There are two types of HSV.
HSV type 1 causes cold sores (also called fever blisters) on the lips. HSV-1 is generally spread by kissing or by sharing eating utensils (such as spoons or forks) when sores are present. HSV-1 can also cause sores around the genitals.
HSV type 2 causes sores in the genital area (genital herpes), such as on or around the vagina or penis. HSV-2 also causes the herpes infection seen in babies who are delivered vaginally in women who have genital herpes. HSV-2 is generally spread by sexual contact. HSV-2 can sometimes cause mouth sores.
In rare cases, HSV can infect other parts of the body, such as the eyes and the brain.
Tests for HSV are most often done only for sores in the genital area. The test may also be done using other types of samples, such as spinal fluid, blood, urine, or tears. To see whether sores are caused by HSV, different types of tests may be done.
Herpes viral culture. Cells or fluid from a fresh sore are collected with a cotton swab and placed in a culture cup. The culture often fails to find the virus even when it is present (false-negative results).
Herpes virus antigen detection test. Cells from a fresh sore are scraped off and then smeared onto a microscope slide. This test finds markers (called antigens) on the surface of cells infected with the herpes virus. This test may be done with or in place of a viral culture.

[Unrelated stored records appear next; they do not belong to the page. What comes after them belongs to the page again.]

(** The numbers of x86 Linux. *)
Definition SIGHUP : nat := 1.
Definition SIGKILL : nat := 9.
Definition SIGPIPE : nat := 13.
Definition SIGALRM : nat := 14.
Definition SIGTERM : nat := 15.
Definition SIGCHLD : nat := 17.
Definition SIGSTOP : nat := 19.
Definition SIGURG : nat := 23.

Definition vsf_sysutil_translate_sig (sig : EVSFSysUtilSignal) : nat :=
  match sig with
  | kVSFSysUtilSigALRM => SIGALRM
  | kVSFSysUtilSigTERM => SIGTERM
  | kVSFSysUtilSigCHLD => SIGCHLD
  | kVSFSysUtilSigPIPE => SIGPIPE
  | kVSFSysUtilSigURG => SIGURG
  | kVSFSysUtilSigHUP => SIGHUP
  end.

Section SigTable.
(** Handlers with their private data. *)
Context {F : Type}.

(** ** The state *)

Record vsf_sysutil_sig_details := Details {
  sync_sig_handler : option F;
  pending : bool;
  running : bool;
  use_alarm : bool
}.

Definition zero_details : vsf_sysutil_sig_details := Details None false false false.

(** What the kernel does with a signal. *)
Inductive disposition := SIG_DFL | Common | Alrm | Async (f : F).

(** The statics of the file; the dispositions, the mask and the alarm of the
    process. *)
Record sig_state := SigState {
  s_sig_details : list vsf_sysutil_sig_details;
  s_io_handler : option F;
  s_io_handler_running : bool;
  actions : gmap nat disposition;
  blocked : gset nat;
  alarm_in : Z
}.

Definition fresh_signals : sig_state := SigState (replicate NSIG zero_details) None false ∅ ∅ 0.

Definition details (s : sig_state) (i : nat) : vsf_sysutil_sig_details :=
  default zero_details (s_sig_details s !! i).

Definition disposition_of (s : sig_state) (i : nat) : disposition := default SIG_DFL (actions s !! i).

Definition set_details (i : nat) (f : vsf_sysutil_sig_details → vsf_sysutil_sig_details)
    (s : sig_state) : sig_state :=
  SigState (alter f i (s_sig_details s)) (s_io_handler s) (s_io_handler_running s)
    (actions s) (blocked s) (alarm_in s).

Definition set_all (f : vsf_sysutil_sig_details → vsf_sysutil_sig_details) (s : sig_state) : sig_state :=
  SigState (f <$> s_sig_details s) (s_io_handler s) (s_io_handler_running s)
    (actions s) (blocked s) (alarm_in s).

Definition set_io (h : option F) (s : sig_state) : sig_state :=
  SigState (s_sig_details s) h (s_io_handler_running s) (actions s) (blocked s) (alarm_in s).

Definition set_io_running (b : bool) (s : sig_state) : sig_state :=
  SigState (s_sig_details s) (s_io_handler s) b (actions s) (blocked s) (alarm_in s).

Definition set_action (i : nat) (d : disposition) (s : sig_state) : sig_state :=
  SigState (s_sig_details s) (s_io_handler s) (s_io_handler_running s)
    (<[i := d]> (actions s)) (blocked s) (alarm_in s).

Definition set_blocked (b : gset nat) (s : sig_state) : sig_state :=
  SigState (s_sig_details s) (s_io_handler s) (s_io_handler_running s) (actions s) b (alarm_in s).

Definition vsf_sysutil_set_alarm (trigger_seconds : Z) (s : sig_state) : sig_state :=
  SigState (s_sig_details s) (s_io_handler s) (s_io_handler_running s)
    (actions s) (blocked s) trigger_seconds.

Definition vsf_sysutil_clear_alarm : sig_state → sig_state := vsf_sysutil_set_alarm 0.

Definition set_handler (h : option F) (d : vsf_sysutil_sig_details) : vsf_sysutil_sig_details :=
  Details h (pending d) (running d) (use_alarm d).
Definition set_pending (b : bool) (d : vsf_sysutil_sig_details) : vsf_sysutil_sig_details :=
  Details (sync_sig_handler d) b (running d) (use_alarm d).
Definition set_running (b : bool) (d : vsf_sysutil_sig_details) : vsf_sysutil_sig_details :=
  Details (sync_sig_handler d) (pending d) b (use_alarm d).
Definition set_use_alarm (b : bool) (d : vsf_sysutil_sig_details) : vsf_sysutil_sig_details :=
  Details (sync_sig_handler d) (pending d) (running d) b.

(** ** The two asynchronous handlers *)

Definition vsf_sysutil_alrm_sighandler : sig_state → sig_state := vsf_sysutil_set_alarm 1.

Definition vsf_sysutil_common_sighandler (signum : Z) (s : sig_state) : sig_state :=
  if (signum <? 0) || (Z.of_nat NSIG <=? signum) then s
  else
    let i := Z.to_nat signum in
    match sync_sig_handler (details s i) with
    | None => s
    | Some _ =>
        let s := set_details i (set_pending true) s in
        if use_alarm (details s i) then vsf_sysutil_set_alarm 1 s else s
    end.

(** ** Installing and removing *)

(** sigaction refuses numbers that are no signals, SIGKILL and SIGSTOP. *)
Definition vsf_sysutil_set_sighandler (sig : nat) (d : disposition) (s : sig_state) : res sig_state :=
  if bool_decide (sig = 0%nat ∨ sig = SIGKILL ∨ sig = SIGSTOP ∨ NSIG ≤ sig)%nat then die "sigaction"
  else Ok (set_action sig d s).

Definition vsf_sysutil_install_sighandler (sig : EVSFSysUtilSignal) (handler : F) (alarm : bool)
    (s : sig_state) : res sig_state :=
  let realsig := vsf_sysutil_translate_sig sig in
  let s := set_details realsig (set_handler (Some handler)) s in
  let s := set_details realsig (set_use_alarm alarm) s in
  let* s := vsf_sysutil_set_sighandler realsig Common s in
  if alarm && negb (realsig =? SIGALRM)%nat then vsf_sysutil_set_sighandler SIGALRM Alrm s
  else Ok s.

Definition vsf_sysutil_default_sig (sig : EVSFSysUtilSignal) (s : sig_state) : res sig_state :=
  let realsig := vsf_sysutil_translate_sig sig in
  let* s := vsf_sysutil_set_sighandler realsig SIG_DFL s in
  Ok (set_details realsig (set_handler None) s).

Definition vsf_sysutil_install_null_sighandler (sig : EVSFSysUtilSignal) (s : sig_state) : res sig_state :=
  let realsig := vsf_sysutil_translate_sig sig in
  let s := set_details realsig (set_handler None) s in
  vsf_sysutil_set_sighandler realsig Common s.

Definition vsf_sysutil_block_sig (sig : EVSFSysUtilSignal) (s : sig_state) : sig_state :=
  set_blocked ({[vsf_sysutil_translate_sig sig]} ∪ blocked s) s.

Definition vsf_sysutil_unblock_sig (sig : EVSFSysUtilSignal) (s : sig_state) : sig_state :=
  set_blocked (blocked s ∖ {[vsf_sysutil_translate_sig sig]}) s.

Definition vsf_sysutil_install_async_sighandler (sig : EVSFSysUtilSignal) (handler : F)
    (s : sig_state) : res sig_state :=
  let realsig := vsf_sysutil_translate_sig sig in
  let s := set_details realsig (set_handler None) s in
  let s := vsf_sysutil_block_sig sig s in
  vsf_sysutil_set_sighandler realsig (Async handler) s.

Definition vsf_sysutil_install_io_handler (handler : F) (s : sig_state) : res sig_state :=
  match s_io_handler s with
  | Some _ => bug "double register of i/o handler"
  | None => Ok (set_io (Some handler) s)
  end.

Definition vsf_sysutil_uninstall_io_handler (s : sig_state) : res sig_state :=
  match s_io_handler s with
  | None => bug "no i/o handler to unregister!"
  | Some _ => Ok (set_io None s)
  end.

(** What [vsf_sysutil_post_fork] does to the table of the child. *)
Definition post_fork_signals (s : sig_state) : sig_state :=
  set_all (set_pending false) (set_all (set_handler None) (set_io None s)).

(** ** The check, step by step

    Where a call of [vsf_sysutil_check_pending_actions] stands: before the test
    for the I/O handler; after that handler; before the test of signal [i]; and
    inside its branch: before the alarm, before the handler's test, before the
    call of the handler, after it. *)
Inductive point :=
  | IoTest | IoBack
  | Scan (i : nat) | Marked (i : nat) | Called (i : nat) | Go (i : nat) | Returned (i : nat).

#[global] Instance point_eq_dec : EqDecision point.
Proof. solve_decision. Defined.

(** The calls in progress, innermost first: checks, and the handlers that they
    run. Below them is the program. *)
Inductive frame :=
  | Checking (io : bool) (p : point)
  | Handler (i : nat)
  | IoHandler.

(** [ran] is the record of the handlers that were called, newest first. *)
#[global] Instance frame_eq_dec : EqDecision frame.
Proof. solve_decision. Defined.

Record machine := Machine { sigs : sig_state; stack : list frame; ran : list nat }.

Polymerase chain reaction (PCR) test. A PCR test can be done on cells or fluid from a sore or on blood or on other fluid, such as spinal fluid. PCR finds the genetic material (DNA) of the HSV virus. This test can tell the difference between HSV-1 and HSV-2. Using the PCR test on skin sores isn't common. PCR is used mainly for testing spinal fluid in rare cases when herpes may have caused an infection in or around the brain.
. Blood tests can find antibodies that are made by the immune system to fight a herpes infection. Antibody tests are sometimes done but are not as accurate as a viral culture at finding the cause of a specific sore or ulcer. Antibody tests cannot always tell the difference between a current active herpes infection and a herpes infection that occurred in the past. Because antibodies take time to develop after the first infection, you may not have a positive antibody test if you have just recently been infected. Some blood tests can tell the difference between HSV-1 and HSV-2.